* [PROBLEM]
The line containing "by [indirect_num_] overflow" marks the end: output every line of the data up to it, and that line too, exactly as written.

********************

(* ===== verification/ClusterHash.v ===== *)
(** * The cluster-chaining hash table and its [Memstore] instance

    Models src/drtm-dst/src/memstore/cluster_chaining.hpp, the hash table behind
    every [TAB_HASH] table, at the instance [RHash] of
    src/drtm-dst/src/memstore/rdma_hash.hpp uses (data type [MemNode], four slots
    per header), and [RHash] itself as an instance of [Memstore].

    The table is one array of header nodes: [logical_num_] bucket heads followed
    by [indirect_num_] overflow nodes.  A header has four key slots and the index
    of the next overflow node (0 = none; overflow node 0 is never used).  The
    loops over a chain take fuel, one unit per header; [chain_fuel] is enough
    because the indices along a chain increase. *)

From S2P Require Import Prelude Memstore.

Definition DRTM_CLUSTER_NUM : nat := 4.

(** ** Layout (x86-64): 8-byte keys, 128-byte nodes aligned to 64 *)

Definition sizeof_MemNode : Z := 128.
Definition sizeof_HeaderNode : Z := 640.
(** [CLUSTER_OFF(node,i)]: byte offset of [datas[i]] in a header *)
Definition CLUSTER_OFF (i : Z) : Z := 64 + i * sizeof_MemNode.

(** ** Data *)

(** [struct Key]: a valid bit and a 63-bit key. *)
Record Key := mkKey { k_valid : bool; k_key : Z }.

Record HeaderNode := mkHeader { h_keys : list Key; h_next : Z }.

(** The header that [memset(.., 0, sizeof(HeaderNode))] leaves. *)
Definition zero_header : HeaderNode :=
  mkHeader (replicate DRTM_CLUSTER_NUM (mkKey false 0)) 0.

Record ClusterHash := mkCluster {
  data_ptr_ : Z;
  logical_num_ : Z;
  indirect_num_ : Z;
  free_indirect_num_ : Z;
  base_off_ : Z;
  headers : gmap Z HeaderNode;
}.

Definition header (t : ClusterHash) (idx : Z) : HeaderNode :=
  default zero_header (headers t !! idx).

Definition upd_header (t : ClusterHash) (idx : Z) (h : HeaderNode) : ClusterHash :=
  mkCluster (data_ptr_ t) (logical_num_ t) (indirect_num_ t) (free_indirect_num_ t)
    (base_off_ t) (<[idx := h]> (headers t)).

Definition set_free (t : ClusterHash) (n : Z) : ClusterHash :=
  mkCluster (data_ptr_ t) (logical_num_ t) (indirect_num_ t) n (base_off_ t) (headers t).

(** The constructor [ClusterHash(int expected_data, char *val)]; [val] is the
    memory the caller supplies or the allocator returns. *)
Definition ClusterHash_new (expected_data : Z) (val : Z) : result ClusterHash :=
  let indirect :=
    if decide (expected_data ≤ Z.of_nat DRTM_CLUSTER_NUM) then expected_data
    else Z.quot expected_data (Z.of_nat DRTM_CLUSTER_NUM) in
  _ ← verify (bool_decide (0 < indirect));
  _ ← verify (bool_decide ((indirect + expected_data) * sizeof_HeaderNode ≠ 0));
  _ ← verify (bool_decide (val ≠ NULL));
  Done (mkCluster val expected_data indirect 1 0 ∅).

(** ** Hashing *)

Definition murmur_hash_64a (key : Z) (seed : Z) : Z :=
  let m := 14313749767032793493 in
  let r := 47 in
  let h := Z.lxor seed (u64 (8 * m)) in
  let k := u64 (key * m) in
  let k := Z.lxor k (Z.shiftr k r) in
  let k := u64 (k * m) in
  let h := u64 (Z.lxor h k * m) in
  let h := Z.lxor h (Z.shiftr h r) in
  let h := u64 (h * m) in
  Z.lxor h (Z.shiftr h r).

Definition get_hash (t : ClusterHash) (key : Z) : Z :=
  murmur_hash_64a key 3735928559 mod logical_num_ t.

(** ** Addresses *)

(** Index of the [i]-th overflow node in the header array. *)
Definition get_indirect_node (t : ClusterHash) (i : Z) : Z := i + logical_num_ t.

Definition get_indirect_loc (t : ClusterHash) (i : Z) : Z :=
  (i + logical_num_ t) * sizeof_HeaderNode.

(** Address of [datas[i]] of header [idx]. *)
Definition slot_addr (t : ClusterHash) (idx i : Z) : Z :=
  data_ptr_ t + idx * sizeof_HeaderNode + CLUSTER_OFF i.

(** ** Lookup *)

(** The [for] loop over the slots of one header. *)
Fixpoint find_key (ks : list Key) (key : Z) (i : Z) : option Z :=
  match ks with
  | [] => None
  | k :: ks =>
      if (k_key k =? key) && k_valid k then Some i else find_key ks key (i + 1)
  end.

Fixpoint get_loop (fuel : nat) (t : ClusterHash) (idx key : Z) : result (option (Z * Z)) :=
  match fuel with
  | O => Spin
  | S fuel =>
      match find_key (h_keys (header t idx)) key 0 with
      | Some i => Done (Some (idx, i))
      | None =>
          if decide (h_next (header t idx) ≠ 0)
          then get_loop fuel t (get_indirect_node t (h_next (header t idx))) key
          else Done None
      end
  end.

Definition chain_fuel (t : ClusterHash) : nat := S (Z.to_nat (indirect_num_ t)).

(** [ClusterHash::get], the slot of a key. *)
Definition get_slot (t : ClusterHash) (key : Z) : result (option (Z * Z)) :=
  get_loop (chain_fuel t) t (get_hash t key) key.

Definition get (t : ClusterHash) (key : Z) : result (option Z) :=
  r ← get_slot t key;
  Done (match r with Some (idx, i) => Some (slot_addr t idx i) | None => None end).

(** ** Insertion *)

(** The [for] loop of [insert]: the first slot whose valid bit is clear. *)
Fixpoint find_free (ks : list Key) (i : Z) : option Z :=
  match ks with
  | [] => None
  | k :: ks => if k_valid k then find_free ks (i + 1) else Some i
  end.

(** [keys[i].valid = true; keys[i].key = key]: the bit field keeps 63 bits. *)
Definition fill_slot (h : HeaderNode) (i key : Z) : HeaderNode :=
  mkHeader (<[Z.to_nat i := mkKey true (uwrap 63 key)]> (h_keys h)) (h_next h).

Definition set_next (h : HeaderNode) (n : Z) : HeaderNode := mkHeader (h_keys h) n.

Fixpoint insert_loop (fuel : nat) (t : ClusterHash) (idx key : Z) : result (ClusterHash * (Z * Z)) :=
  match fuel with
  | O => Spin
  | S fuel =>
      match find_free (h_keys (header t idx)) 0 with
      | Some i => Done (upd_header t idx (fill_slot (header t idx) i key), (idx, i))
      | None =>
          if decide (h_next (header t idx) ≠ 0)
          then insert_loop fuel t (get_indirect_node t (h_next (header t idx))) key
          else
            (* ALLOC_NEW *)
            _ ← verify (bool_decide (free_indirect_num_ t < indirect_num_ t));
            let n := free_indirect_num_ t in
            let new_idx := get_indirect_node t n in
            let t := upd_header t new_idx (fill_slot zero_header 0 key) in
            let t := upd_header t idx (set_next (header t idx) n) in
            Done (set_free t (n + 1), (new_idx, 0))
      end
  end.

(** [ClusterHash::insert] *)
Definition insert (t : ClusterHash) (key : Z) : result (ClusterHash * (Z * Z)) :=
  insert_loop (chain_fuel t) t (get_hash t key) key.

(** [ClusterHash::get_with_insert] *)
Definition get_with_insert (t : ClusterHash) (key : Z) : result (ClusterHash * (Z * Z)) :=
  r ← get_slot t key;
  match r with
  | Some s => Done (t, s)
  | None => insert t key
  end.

********************

* [THE ANSWER]
(* ===== verification/ClusterHash.v ===== *)
(** * The cluster-chaining hash table and its [Memstore] instance

    Models src/drtm-dst/src/memstore/cluster_chaining.hpp, the hash table behind
    every [TAB_HASH] table, at the instance [RHash] of
    src/drtm-dst/src/memstore/rdma_hash.hpp uses (data type [MemNode], four slots
    per header), and [RHash] itself as an instance of [Memstore].

    The table is one array of header nodes: [logical_num_] bucket heads followed
    by [indirect_num_] overflow nodes.  A header has four key slots and the index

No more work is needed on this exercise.